*** Opening of DATASET ENTRIES ***

Lemma fetch_spec url :
  wp any_response (fetch_alpine_sha256 url) (fun o t =>
    Forall (fun e => is_archive e = false) t /\ Forall no_body t /\
    forall e, o = Done (Ok e) -> exists id body digest, e = Some digest /\
      Ev (HttpText id) (Ok body) ∈ t /\ checksum_of body = Some digest).
Proof.
  unfold fetch_alpine_sha256. prog_unfold. cbn [prog_bind wp].
  intros [resp|e] _; cbn [prog_bind wp map_err]; [|by repeat constructor].
  destruct (is_success _); cbn [prog_bind wp]; [|by repeat constructor].
  intros [body|e] _; cbn [prog_bind wp map_err]; [|by repeat constructor].
  destruct (checksum_of body) as [digest|] eqn:Hc; cbn [wp]; [|by repeat constructor].
  split; [by repeat constructor|]. split; [by repeat constructor|].
  intros e [= <-]. exists (http_id resp), body, digest. set_solver.
Qed.

Lemma check_digest_spec expected actual temp :
  wp any_response (check_digest expected actual temp) (fun o t =>
    Forall (fun e => is_archive e = false) t /\ Forall no_body t /\
    forall e, expected = Some e -> o = Done (Ok tt) -> trim e = actual).
Proof.
  unfold check_digest. destruct expected as [e|].
  - destruct (constant_time_eq (trim e) actual) eqn:He.
    + split_and!; [constructor|constructor|]. intros ? [= <-] _. by apply digests_equal.
    + prog_unfold. cbn. intros r _. by repeat constructor.
  - prog_unfold. cbn. intros [] _. by repeat constructor.
Qed.

Lemma download_guards `{Target} fuel self h :
  downloaded h = [] -> written h = [] ->
  guards any_response verified_rule h (download_image fuel self Alpine).
Proof.
  intros Hd Hw. unfold download_image, write_stream_and_hash, io. prog_unfold. cbn [prog_bind].
  apply guards_vis. intros [resp|e] _; (split; [done|]); cbn [prog_bind map_err]; [|apply guards_ret].
  destruct (is_success _); [|apply guards_ret].
  apply guards_bind_post with (fun r t => Forall no_body t /\ forall e, r = Ok e ->
    exists id body digest, e = Some digest /\ Ev (HttpText id) (Ok body) ∈ t /\
      checksum_of body = Some digest).
  { apply guards_emits. eapply wp_mono; [apply fetch_spec|]. intros o t (Hq & _).
    eapply Forall_impl; [|exact Hq]. intros x Hx h' Hx'. congruence. }
  { eapply wp_mono; [apply fetch_spec|]. intros o t (_ & Hn & Ho) a ->. split; [done|].
    intros x ->. by apply Ho. }
  intros [expected|e] t1 [Hn1 Hex]; [|apply guards_ret].
  destruct (Hex expected eq_refl) as (hid & body & digest & -> & Hbody & Hsum). clear Hex.
  apply no_body_empty in Hn1 as [Hd1 Hw1]. cbn [prog_bind].
  apply guards_vis. intros [[]|e] _; (split; [done|]); cbn [prog_bind map_err]; [|apply guards_ret].
  apply guards_vis. intros uid _; (split; [done|]). cbn [prog_bind].
  apply guards_vis. intros [file|e] _; (split; [done|]); cbn [prog_bind map_err];
    [|apply guards_unarchived; quiet_tac].
  set (h' := ((((h ++ _) ++ _) ++ _) ++ _) ++ _).
  assert (downloaded h' = [] /\ written h' = []) as [Hd' Hw'].
  { unfold h'. rewrite !downloaded_app, !written_app, Hd, Hw, Hd1, Hw1. done. }
  assert (Ev (HttpText hid) (Ok body) ∈ h') as Hin by (unfold h'; set_solver).
  clearbody h'.
  apply guards_bind_post with (fun r t => forall hash, r = Ok hash ->
    hash = sha256_hex (downloaded t) /\ written t = downloaded t).
  { apply guards_unarchived, stream_body_quiet. }
  { eapply wp_mono; [apply stream_body_spec|]. intros o t Ho a -> hash ->. by apply Ho. }
  intros [actual|e] t2 Hb; [|apply guards_unarchived; quiet_tac].
  destruct (Hb actual eq_refl) as [Hact Hwr]. clear Hb.
  apply guards_bind_post with (fun r t => Forall no_body t /\ (r = Ok tt -> trim digest = actual)).
  { apply guards_unarchived. eapply wp_mono; [apply check_digest_spec|]. by intros o t (Hq & _). }
  { eapply wp_mono; [apply check_digest_spec|]. intros o t (_ & Hn & Ho) a ->. split; [done|].
    intros ->. by apply Ho. }
  intros [[]|e] t3 [Hn3 Heq]; [|apply guards_ret]. specialize (Heq eq_refl).
  apply guards_verified; [|apply no_body_unpack].
  apply verified_app; [done|]. exists hid, body, digest.
  rewrite !downloaded_app, !written_app, Hd', Hw', Hwr, Heq, Hact. split; [set_solver|done].
Qed.

(** C14. An Alpine image is unpacked only after its digest was checked.  In
    every run of [pull_image], each opening of the archive, each unpacked entry
    and each rename comes after the published checksum file was fetched and
    parsed, and the digest in it is the SHA-256 of exactly the bytes that were
    downloaded and written to the archive; nothing is written after the check.
    Nothing is assumed of the hash function. *)
Theorem alpine_verified_before_use `{Target} (fuel : nat) (self : ImageManager) :
  wp any_response (pull_image fuel self Alpine) (fun _ t =>
    forall t1 e t2, t = t1 ++ e :: t2 -> is_archive e = true -> verified t1).
Proof.
  change (guards any_response verified_rule [] (pull_image fuel self Alpine)).
  unfold pull_image, is_cached. prog_unfold. cbn [prog_bind].
  apply guards_vis. intros here _. split; [done|].
  destruct here; cbn [prog_bind]; [|by apply download_guards].
  apply guards_vis. intros [|] _; (split; [done|]); cbn [prog_bind];
    [apply guards_ret|by apply download_guards].
Qed.
End Verified.

(** ** Where images are kept *)

(** A character of a digest in lower case hexadecimal. *)
Definition hex_char (c : ascii) : bool :=
  let n := nat_of_ascii c in
  ((48 <=? n) && (n <=? 57) || (97 <=? n) && (n <=? 102))%nat.

(** A digest is a non-empty text of such characters. *)
Definition hex_digests `{ImageDeps} : Prop := forall l,
  exists c s, sha256_hex l = String c s /\ forallb hex_char (String.list_ascii_of_string (sha256_hex l)) = true.

(** A prefix of a string has the string's characters only. *)
Lemma substring_chars P n s :
  forallb P (String.list_ascii_of_string s) = true ->
  forallb P (String.list_ascii_of_string (String.substring 0 n s)) = true.
Proof.
  revert s. induction n as [|n IH]; intros [|c s]; try done. cbn.
  intros [Hc Hs]%andb_true_iff. by rewrite Hc, IH.
Qed.

Lemma list_ascii_app a b : String.list_ascii_of_string (a +:+ b) =
  String.list_ascii_of_string a ++ String.list_ascii_of_string b.
Proof. induction a as [|c a IH]; [done|]. cbn. by rewrite <- IH. Qed.

Lemma tail_of_name s :
  split_on "/" s = [s] ->
  tail_components s = if decide (s = "") then [] else if decide (s = ".") then []
    else if decide (s = "..") then [ParentDir] else [Normal s].
Proof.
  intros H. unfold tail_components. rewrite H. cbn. unfold segment_component.
  by repeat case_decide.
Qed.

*** Close of DATASET ENTRIES ***

▸ ACTIVITY
Please transcribe each entry exactly, keeping every word as it is.

▸ SOLUTION TO THE EXERCISE
Lemma fetch_spec url :
  wp any_response (fetch_alpine_sha256 url) (fun o t =>
    Forall (fun e => is_archive e = false) t /\ Forall no_body t /\
    forall e, o = Done (Ok e) -> exists id body digest, e = Some digest /\
      Ev (HttpText id) (Ok body) ∈ t /\ checksum_of body = Some digest).
Proof.
  unfold fetch_alpine_sha256. prog_unfold. cbn [prog_bind wp].
  intros [resp|e] _; cbn [prog_bind wp map_err]; [|by repeat constructor].
  destruct (is_success _); cbn [prog_bind wp]; [|by repeat constructor].
  intros [body|e] _; cbn [prog_bind wp map_err]; [|by repeat constructor].
  destruct (checksum_of body) as [digest|] eqn:Hc; cbn [wp]; [|by repeat constructor].
  split; [by repeat constructor|]. split; [by repeat constructor|].
  intros e [= <-]. exists (http_id resp), body, digest. set_solver.
Qed.

Lemma check_digest_spec expected actual temp :
  wp any_response (check_digest expected actual temp) (fun o t =>
    Forall (fun e => is_archive e = false) t /\ Forall no_body t /\
    forall e, expected = Some e -> o = Done (Ok tt) -> trim e = actual).
Proof.
  unfold check_digest. destruct expected as [e|].
  - destruct (constant_time_eq (trim e) actual) eqn:He.
    + split_and!; [constructor|constructor|]. intros ? [= <-] _. by apply digests_equal.
    + prog_unfold. cbn. intros r _. by repeat constructor.
  - prog_unfold. cbn. intros [] _. by repeat constructor.
Qed.

Lemma download_guards `{Target} fuel self h :
  downloaded h = [] -> written h = [] ->
  guards any_response verified_rule h (download_image fuel self Alpine).
Proof.
  intros Hd Hw. unfold download_image, write_stream_and_hash, io. prog_unfold. cbn [prog_bind].
  apply guards_vis. intros [resp|e] _; (split; [done|]); cbn [prog_bind map_err]; [|apply guards_ret].
  destruct (is_success _); [|apply guards_ret].
  apply guards_bind_post with (fun r t => Forall no_body t /\ forall e, r = Ok e ->
    exists id body digest, e = Some digest /\ Ev (HttpText id) (Ok body) ∈ t /\
      checksum_of body = Some digest).
  { apply guards_emits. eapply wp_mono; [apply fetch_spec|]. intros o t (Hq & _).
    eapply Forall_impl; [|exact Hq]. intros x Hx h' Hx'. congruence. }
  { eapply wp_mono; [apply fetch_spec|]. intros o t (_ & Hn & Ho) a ->. split; [done|].
    intros x ->. by apply Ho. }
  intros [expected|e] t1 [Hn1 Hex]; [|apply guards_ret].
  destruct (Hex expected eq_refl) as (hid & body & digest & -> & Hbody & Hsum). clear Hex.
  apply no_body_empty in Hn1 as [Hd1 Hw1]. cbn [prog_bind].
  apply guards_vis. intros [[]|e] _; (split; [done|]); cbn [prog_bind map_err]; [|apply guards_ret].
  apply guards_vis. intros uid _; (split; [done|]). cbn [prog_bind].
  apply guards_vis. intros [file|e] _; (split; [done|]); cbn [prog_bind map_err];
    [|apply guards_unarchived; quiet_tac].
  set (h' := ((((h ++ _) ++ _) ++ _) ++ _) ++ _).
  assert (downloaded h' = [] /\ written h' = []) as [Hd' Hw'].
  { unfold h'. rewrite !downloaded_app, !written_app, Hd, Hw, Hd1, Hw1. done. }
  assert (Ev (HttpText hid) (Ok body) ∈ h') as Hin by (unfold h'; set_solver).
  clearbody h'.
  apply guards_bind_post with (fun r t => forall hash, r = Ok hash ->
    hash = sha256_hex (downloaded t) /\ written t = downloaded t).
  { apply guards_unarchived, stream_body_quiet. }
  { eapply wp_mono; [apply stream_body_spec|]. intros o t Ho a -> hash ->. by apply Ho. }
  intros [actual|e] t2 Hb; [|apply guards_unarchived; quiet_tac].
  destruct (Hb actual eq_refl) as [Hact Hwr]. clear Hb.
  apply guards_bind_post with (fun r t => Forall no_body t /\ (r = Ok tt -> trim digest = actual)).
  { apply guards_unarchived. eapply wp_mono; [apply check_digest_spec|]. by intros o t (Hq & _). }
  { eapply wp_mono; [apply check_digest_spec|]. intros o t (_ & Hn & Ho) a ->. split; [done|].
    intros ->. by apply Ho. }
  intros [[]|e] t3 [Hn3 Heq]; [|apply guards_ret]. specialize (Heq eq_refl).
  apply guards_verified; [|apply no_body_unpack].
  apply verified_app; [done|]. exists hid, body, digest.
  rewrite !downloaded_app, !written_app, Hd', Hw', Hwr, Heq, Hact. split; [set_solver|done].
Qed.

(** C14. An Alpine image is unpacked only after its digest was checked.  In
    every run of [pull_image], each opening of the archive, each unpacked entry
    and each rename comes after the published checksum file was fetched and
    parsed, and the digest in it is the SHA-256 of exactly the bytes that were
    downloaded and written to the archive; nothing is written after the check.
    Nothing is assumed of the hash function. *)
Theorem alpine_verified_before_use `{Target} (fuel : nat) (self : ImageManager) :
  wp any_response (pull_image fuel self Alpine) (fun _ t =>
    forall t1 e t2, t = t1 ++ e :: t2 -> is_archive e = true -> verified t1).
Proof.
  change (guards any_response verified_rule [] (pull_image fuel self Alpine)).
  unfold pull_image, is_cached. prog_unfold. cbn [prog_bind].
  apply guards_vis. intros here _. split; [done|].
  destruct here; cbn [prog_bind]; [|by apply download_guards].
  apply guards_vis. intros [|] _; (split; [done|]); cbn [prog_bind];
    [apply guards_ret|by apply download_guards].
Qed.
End Verified.

(** ** Where images are kept *)

(** A character of a digest in lower case hexadecimal. *)
Definition hex_char (c : ascii) : bool :=
  let n := nat_of_ascii c in
  ((48 <=? n) && (n <=? 57) || (97 <=? n) && (n <=? 102))%nat.

(** A digest is a non-empty text of such characters. *)
Definition hex_digests `{ImageDeps} : Prop := forall l,
  exists c s, sha256_hex l = String c s /\ forallb hex_char (String.list_ascii_of_string (sha256_hex l)) = true.

(** A prefix of a string has the string's characters only. *)
Lemma substring_chars P n s :
  forallb P (String.list_ascii_of_string s) = true ->
  forallb P (String.list_ascii_of_string (String.substring 0 n s)) = true.
Proof.
  revert s. induction n as [|n IH]; intros [|c s]; try done. cbn.
  intros [Hc Hs]%andb_true_iff. by rewrite Hc, IH.
Qed.

Lemma list_ascii_app a b : String.list_ascii_of_string (a +:+ b) =
  String.list_ascii_of_string a ++ String.list_ascii_of_string b.
Proof. induction a as [|c a IH]; [done|]. cbn. by rewrite <- IH. Qed.

Lemma tail_of_name s :
  split_on "/" s = [s] ->
  tail_components s = if decide (s = "") then [] else if decide (s = ".") then []
    else if decide (s = "..") then [ParentDir] else [Normal s].
Proof.
  intros H. unfold tail_components. rewrite H. cbn. unfold segment_component.
  by repeat case_decide.
Qed.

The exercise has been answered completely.